El Cristianismo tuvo históricamente un doble trasfondo. Tenía el trasfondo del mundo judío, y el del mundo grecorromano. Consideremos la enseñanza de Jesús sobre el fondo de esas dos culturas. En teoría, no ha habido nación que tuviera un concepto más elevado del matrimonio que la nación hebrea. El matrimonio era un deber sagrado que había de asumir todo varón. Podía diferirlo o abstenerse de él solamente por una razón: para dedicarle todo su tiempo al estudio de la Ley. Si uno se negaba a casarse y engendrar hijos se decía que había quebrantado el mandamiento positivo de dar fruto y multiplicarse, y que «había reducido la imagen de Dios en el mundo» y «matado su posteridad.»

En principio, los judíos aborrecían el divorcio.
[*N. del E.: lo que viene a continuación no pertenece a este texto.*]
(* ===== verification/PyString.v ===== *)
(** * Python strings

    The string methods and the integer parser the code uses, on ASCII strings. *)
From Stdlib Require Import Ascii.
From stdpp Require Import strings pretty.
From S2P Require Import Prelude.

(** [str.lower] and [in] *)
Definition ascii_lower (c : ascii) : ascii :=
  let n := nat_of_ascii c in
  if bool_decide (65 ≤ n ∧ n ≤ 90)%nat then ascii_of_nat (n + 32) else c.
Fixpoint lower (s : string) : string :=
  match s with
  | EmptyString => EmptyString
  | String c s => String (ascii_lower c) (lower s)
  end.
Fixpoint contains (sub s : string) : bool :=
  String.prefix sub s
  || match s with EmptyString => false | String _ s => contains sub s end.

(** [s.split(sep)] *)
Fixpoint split (sep : ascii) (s : string) : list string :=
  match s with
  | EmptyString => [""%string]
  | String c s =>
      if decide (c = sep) then ""%string :: split sep s
      else match split sep s with
           | p :: ps => String c p :: ps
           | [] => [String c EmptyString]
           end
  end.

(** [str.isspace] on a character, and [s.strip()] *)
Definition is_space (c : ascii) : bool :=
  let n := nat_of_ascii c in bool_decide (9 ≤ n ≤ 13 ∨ 28 ≤ n ≤ 32)%nat.
Fixpoint lstrip (s : string) : string :=
  match s with
  | EmptyString => EmptyString
  | String c r => if is_space c then lstrip r else s
  end.
Fixpoint rstrip (s : string) : string :=
  match s with
  | EmptyString => EmptyString
  | String c r => match rstrip r with
                  | EmptyString => if is_space c then EmptyString else String c EmptyString
                  | r => String c r
                  end
  end.
Definition strip (s : string) : string := lstrip (rstrip s).

(** [s.removeprefix(p)] *)
Definition removeprefix (p s : string) : string :=
  if String.prefix p s
  then String.substring (String.length p) (String.length s - String.length p) s else s.

(** [s.endswith(suf)] *)
Definition endswith (suf s : string) : bool :=
  let n := (String.length s - String.length suf)%nat in
  (String.length suf <=? String.length s)%nat
  && String.eqb (String.substring n (String.length suf) s) suf.

(** [os.path.join(a, b)] *)
Definition path_join (a b : string) : string :=
  if String.prefix "/" b then b
  else if String.eqb a "" || endswith "/" a then (a +:+ b)%string else (a +:+ "/" +:+ b)%string.

(** [int(s)]: a sign and decimal digits, single underscores between them, spaces
    around. *)
Definition digit_of (c : ascii) : option Z :=
  let n := nat_of_ascii c in
  if bool_decide (48 ≤ n ≤ 57)%nat then Some (Z.of_nat n - 48) else None.
Fixpoint int_digits (acc : Z) (after_digit : bool) (s : string) : res Z :=
  match s with
  | EmptyString => if after_digit then Ok acc else Raise ValueError
  | String c s =>
      match digit_of c with
      | Some d => int_digits (10 * acc + d) true s
      | None => if bool_decide (c = "_"%char) && after_digit then int_digits acc false s
                else Raise ValueError
      end
  end.
Definition py_int (s : string) : res Z :=
  match strip s with
  | String "-" r => Z.opp <$> int_digits 0 false r
  | String "+" r => int_digits 0 false r
  | r => int_digits 0 false r
  end.

(** ** Lemmas *)

(** [no_char x]: the string does not have the character [x]. *)
Fixpoint no_char (x : ascii) (s : string) : bool :=
  match s with
  | EmptyString => true
  | String c s => bool_decide (c ≠ x) && no_char x s
  end.

Lemma string_cons_app c (a b : string) : (String c a +:+ b = String c (a +:+ b))%string.
Proof. done. Qed.
Lemma string_app_assoc (a b c : string) : ((a +:+ b) +:+ c = a +:+ (b +:+ c))%string.
Proof. induction a as [|x a IH]; [done|]. by rewrite !string_cons_app, IH. Qed.
Lemma string_length_app (a b : string) :
  String.length (a +:+ b) = (String.length a + String.length b)%nat.
Proof. induction a as [|x a IH]; [done|]. rewrite string_cons_app. simpl. by rewrite IH. Qed.

Lemma no_char_app x a b : no_char x (a +:+ b) = no_char x a && no_char x b.
Proof.
  induction a as [|c a IH]; [done|]. rewrite string_cons_app. simpl. by rewrite IH, andb_assoc.
Qed.

(** A string contains the characters of the strings it contains. *)
Lemma prefix_chars x sub s : String.prefix sub s = true → no_char x s = true → no_char x sub = true.
Proof.
  revert s. induction sub as [|c sub IH]; intros [|c' s]; try done. simpl.
  destruct (ascii_dec c c') as [<-|]; [|done]. intros Hp [-> Hs]%andb_prop. simpl. by eapply IH.
Qed.
Lemma contains_chars x sub s : contains sub s = true → no_char x s = true → no_char x sub = true.
Proof.
  induction s as [|c s IH].
  - cbn [contains]. rewrite orb_false_r. apply prefix_chars.
  - cbn [contains]. intros [Hp|Hc]%orb_prop Hs; [by eapply prefix_chars|].
    apply IH; [done|]. simpl in Hs. by apply andb_prop in Hs as [_ Hs].
Qed.

Lemma split_one sep s : no_char sep s = true → split sep s = [s].
Proof.
  induction s as [|c s IH]; [done|]. simpl. intros [Hc Hs]%andb_prop.
  apply bool_decide_eq_true in Hc. rewrite decide_False, IH by done. done.
Qed.

Lemma split_app sep a b :
  no_char sep a = true → split sep (a +:+ String sep b) = a :: split sep b.
Proof.
  induction a as [|c a IH]; [intros _; simpl; by rewrite decide_True|]. rewrite string_cons_app. simpl. intros [Hc Ha]%andb_prop.
  apply bool_decide_eq_true in Hc. rewrite decide_False by done. by rewrite IH.
Qed.

Lemma split_concat sep ps :
  ps ≠ [] → Forall (λ p, no_char sep p = true) ps →
  split sep (String.concat (String sep EmptyString) ps) = ps.
Proof.
  intros Hne Hps. induction Hps as [|p ps Hp _ IH]; [done|]. destruct ps as [|p' ps].
  - by apply split_one.
  - change (String.concat _ (p :: p' :: ps))
      with (p +:+ String sep (String.concat (String sep EmptyString) (p' :: ps)))%string.
    rewrite split_app by done. by rewrite IH.
Qed.

(** *** Numbers *)

Lemma digit_of_pretty (d : N) : (d < 10)%N → digit_of (pretty_N_char d) = Some (Z.of_N d).
Proof.
  intros Hd. assert (d ∈ ((λ n, N.of_nat n) <$> seq 0 10)) as Hin.
  { apply list_elem_of_fmap. exists (N.to_nat d). split; [lia|]. apply elem_of_seq. lia. }
  revert Hin. simpl. rewrite !elem_of_cons, elem_of_nil.
  by intros [->|[->|[->|[->|[->|[->|[->|[->|[->|[->|[]]]]]]]]]]].
Qed.

(** Reading the digits of [x] in front of [s]. *)
Lemma int_digits_go x s :
  (0 < x)%N → ∀ acc b, ∃ k, int_digits acc b (pretty_N_go x s) = int_digits k true s ∧
    (acc = 0 → k = Z.of_N x).
Proof.
  revert s. induction (N.lt_wf_0 x) as [x _ IH]. intros s Hx acc b.
  rewrite pretty_N_go_step by done.
  assert (x mod 10 < 10)%N as Hm by (by apply N.mod_lt). pose proof (N.div_mod x 10 ltac:(done)).
  destruct (decide (x / 10 = 0)%N) as [E|E].
  - rewrite E, pretty_N_go_0. simpl. rewrite digit_of_pretty by done. eexists. split; [done|]. lia.
  - destruct (IH (x / 10)%N ltac:(apply N.div_lt; lia)
      (String (pretty_N_char (x mod 10)) s) ltac:(lia) acc b) as (k & -> & Hk).
    simpl. rewrite digit_of_pretty by done. eexists. split; [done|]. intros H0. rewrite Hk by done. lia.
Qed.

Lemma int_digits_pretty (n : N) : int_digits 0 false (pretty n) = Ok (Z.of_N n).
Proof.
  unfold pretty, pretty_N. case_decide as E; [by subst|].
  destruct (int_digits_go n "" ltac:(lia) 0 false) as (k & -> & Hk). simpl. by rewrite Hk.
Qed.

(** A string of digits is not changed by [strip]. *)
Fixpoint all_digits (s : string) : bool :=
  match s with EmptyString => true | String c s => bool_decide (is_Some (digit_of c)) && all_digits s end.

Lemma digit_no_space c : is_Some (digit_of c) → is_space c = false.
Proof.
  unfold digit_of, is_space. case_bool_decide; [|by intros []]. intros _.
  apply bool_decide_eq_false. lia.
Qed.

Lemma strip_digits s : all_digits s = true → strip s = s.
Proof.
  intros Hs. unfold strip. assert (rstrip s = s) as ->.
  - induction s as [|c s IH]; [done|]. simpl in *. apply andb_prop in Hs as [Hc%bool_decide_eq_true Hs].
    rewrite IH by done. destruct s; [|done]. by rewrite digit_no_space.
  - destruct s as [|c s]; [done|]. simpl in *. apply andb_prop in Hs as [Hc%bool_decide_eq_true _].
    by rewrite digit_no_space.
Qed.

Lemma all_digits_go x s : all_digits s = true → all_digits (pretty_N_go x s) = true.
Proof.
  revert s. induction (N.lt_wf_0 x) as [x _ IH]. intros s Hs.
  destruct (decide (x = 0%N)) as [->|Hx]; [by rewrite pretty_N_go_0|].
  rewrite pretty_N_go_step by lia. apply IH; [by apply N.div_lt; lia|]. simpl.
  rewrite digit_of_pretty by (by apply N.mod_lt). by rewrite bool_decide_true.
Qed.

Lemma all_digits_pretty (n : N) : all_digits (pretty n) = true.
Proof. unfold pretty, pretty_N. case_decide; [done|]. by apply all_digits_go. Qed.

(** [int(str(n)) == n] *)
Lemma py_int_digits s : all_digits s = true → py_int s = int_digits 0 false s.
Proof.
  intros Hs. unfold py_int. rewrite strip_digits by done. destruct s as [|c s]; [done|].
  simpl in Hs. apply andb_prop in Hs as [Hc%bool_decide_eq_true _].
  destruct c as [[] [] [] [] [] [] [] []]; try done; by destruct Hc.
Qed.

Lemma py_int_pretty (n : N) : py_int (pretty n) = Ok (Z.of_N n).
Proof. rewrite py_int_digits by apply all_digits_pretty. apply int_digits_pretty. Qed.

(** The name of a number has digits only. *)
Lemma no_char_pretty_go c x s :
  (∀ y, pretty_N_char y ≠ c) → no_char c s = true → no_char c (pretty_N_go x s) = true.
Proof.
  intros Hc. revert s. induction (N.lt_wf_0 x) as [x _ IH]. intros s Hs.
  destruct (decide (x = 0%N)) as [->|Hx]; [by rewrite pretty_N_go_0|].
  rewrite pretty_N_go_step by lia. apply IH; [by apply N.div_lt; lia|].
  simpl. by rewrite bool_decide_true.
Qed.

Lemma no_char_pretty_N c (i : N) : (∀ y, pretty_N_char y ≠ c) → no_char c (pretty i) = true.
Proof.
  intros Hc. unfold pretty, pretty_N. case_decide.
  - simpl. rewrite bool_decide_true; [done|]. exact (Hc 0%N).
  - by apply no_char_pretty_go.
Qed.
Lemma no_char_pretty c (i : nat) : (∀ y, pretty_N_char y ≠ c) → no_char c (pretty i) = true.
Proof. apply no_char_pretty_N. Qed.

Ltac not_a_digit :=
  let x := fresh "x" in intros x; unfold pretty_N_char;
  repeat match goal with |- context [match ?y with _ => _ end] => destruct y end; done.

(** *** Spaces at the end *)

Fixpoint spaces (s : string) : bool :=
  match s with EmptyString => true | String c s => is_space c && spaces s end.
Fixpoint no_spaces (s : string) : bool :=
  match s with EmptyString => true | String c s => negb (is_space c) && no_spaces s end.

Lemma rstrip_spaces s t : no_spaces s = true → spaces t = true → rstrip (s +:+ t) = s.
Proof.
  intros Hs Ht. assert (rstrip t = ""%string) as E.
  { clear Hs. induction t as [|c t IH]; [done|]. simpl in *. apply andb_prop in Ht as [Hc Ht].
    by rewrite IH, Hc. }
  induction s as [|c s IH]; [done|]. rewrite string_cons_app. simpl in *.
  apply andb_prop in Hs as [Hc%negb_true_iff Hs]. rewrite IH by done. destruct s; [by rewrite Hc|done].
Qed.

Lemma strip_spaces s t : no_spaces s = true → spaces t = true → strip (s +:+ t) = s.
Proof.
  intros Hs Ht. unfold strip. rewrite rstrip_spaces by done. destruct s as [|c s]; [done|].
  simpl in *. by apply andb_prop in Hs as [->%negb_true_iff _].
Qed.

Lemma no_spaces_app a b : no_spaces (a +:+ b) = no_spaces a && no_spaces b.
Proof. induction a as [|c a IH]; [done|]. rewrite string_cons_app. simpl. by rewrite IH, andb_assoc. Qed.

Lemma no_spaces_digits s : all_digits s = true → no_spaces s = true.
Proof.
  induction s as [|c s IH]; [done|]. simpl. intros [Hc%bool_decide_eq_true Hs]%andb_prop.
  by rewrite digit_no_space, IH.
Qed.

Lemma no_spaces_concat sep ps :
  no_spaces sep = true → Forall (λ p, no_spaces p = true) ps → no_spaces (String.concat sep ps) = true.
Proof.
  intros Hsep. induction 1 as [|p ps Hp Hps IH]; [done|]. destruct ps as [|p' ps]; [done|].
  change (String.concat sep (p :: p' :: ps)) with (p +:+ sep +:+ String.concat sep (p' :: ps))%string.
  by rewrite !no_spaces_app, Hp, Hsep, IH.
Qed.

Lemma contains_char x s : contains (String x EmptyString) s = negb (no_char x s).
Proof.
  induction s as [|c s IH]; [done|]. cbn [contains]. rewrite IH. simpl.
  destruct (ascii_dec x c) as [<-|Hne].
  - rewrite bool_decide_false by auto. by destruct s.
  - by rewrite bool_decide_true by auto.
Qed.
La voz de Dios había dicho: «Yo aborrezco el divorcio» (Malaquías 2:16). Los rabinos tenían dichos preciosos. «Encontramos que Dios es longánimo con todos los pecados excepto con el de la falta de castidad.» «La falta de castidad hace partir a la gloria de Dios.» «Cualquier judío debe dar la vida antes que cometer idolatría, asesinato o adulterio.» «El mismo altar derrama lágrimas cuando un hombre se divorcia de la esposa de su juventud.» Lo trágico era que la práctica se quedaba muy rezagada del ideal. Había algo que viciaba toda la relación matrimonial: una mujer era, a los ojos de la ley, una cosa. Estaba totalmente a disposición de su padre o de su marido. Virtualmente no tenía ningún derecho legal. No podía, en ningún caso, divorciarse de su marido por ningún motivo, mientras que el marido podía divorciarse de ella por cualquier razón. «Uno puede divorciarse de una mujer decía la ley rabínica- contando o no con la voluntad de ella; basta con la voluntad de él.»

El asunto se complicaba por el hecho de que la ley judía del divorcio se formulaba muy sencillamente, pero su significado era discutible. Se formulaba en Deuteronomio 24:1: «Cuando alguien toma una mujer y se casa con ella, si no le agrada por haber hallado en ella alguna cosa indecente, le escribirá carta de divorcio, se la entregará en la mano y la despedirá de su casa.» Este proceso de divorcio era extremadamente sencillo. El documento de divorcio decía sencillamente: Sea esto por mi parte tu escritura de divorcio y carta de despedida y acta de liberación, para que te puedas casar con quien quieras.

Todo lo que tenía que hacer el marido era entregar ese papel a su mujer en presencia de dos testigos, y quedaba divorciada. Está claro que el punto álgido del asunto estaba en la interpretación de la frase alguna cosa indecente. En todos los asuntos de ley judía había dos escuelas. Estaba la escuela de Sammay, que era la más estricta, severa y austera; y estaba la escuela de Hil.lel, que era la escuela liberal, amplia y generosa. Sammay y su escuela definían alguna cosa indecente como falta de castidad y nada más. «Aunque una esposa sea tan zascandil como la mujer de Acab -decían-; que si no es por adulterio no se la puede divorciar.» Para la escuela de Sammay no había más base legal para el divorcio que el adulterio y la inmoralidad sexual. Por otra parte, la escuela de Hil.lel definía alguna cosa indecente de la manera más general. Decían que quería decir que un hombre se podía divorciar de su esposa si le estropeaba la comida poniendo demasiada sal, o si aparecía en público con la cabeza descubierta, si hablaba con hombres en la calle, si era alborotadora, si hablaba sin el debido respeto de los padres de su marido en su presencia, si era metijona o pendenciera.

El famoso rabí Aqibá dijo que la frase quería decir si no le resulta agradable, y que eso le daba derecho a un marido a divorciarse de su mujer si encontraba otra que le parecía más atractiva.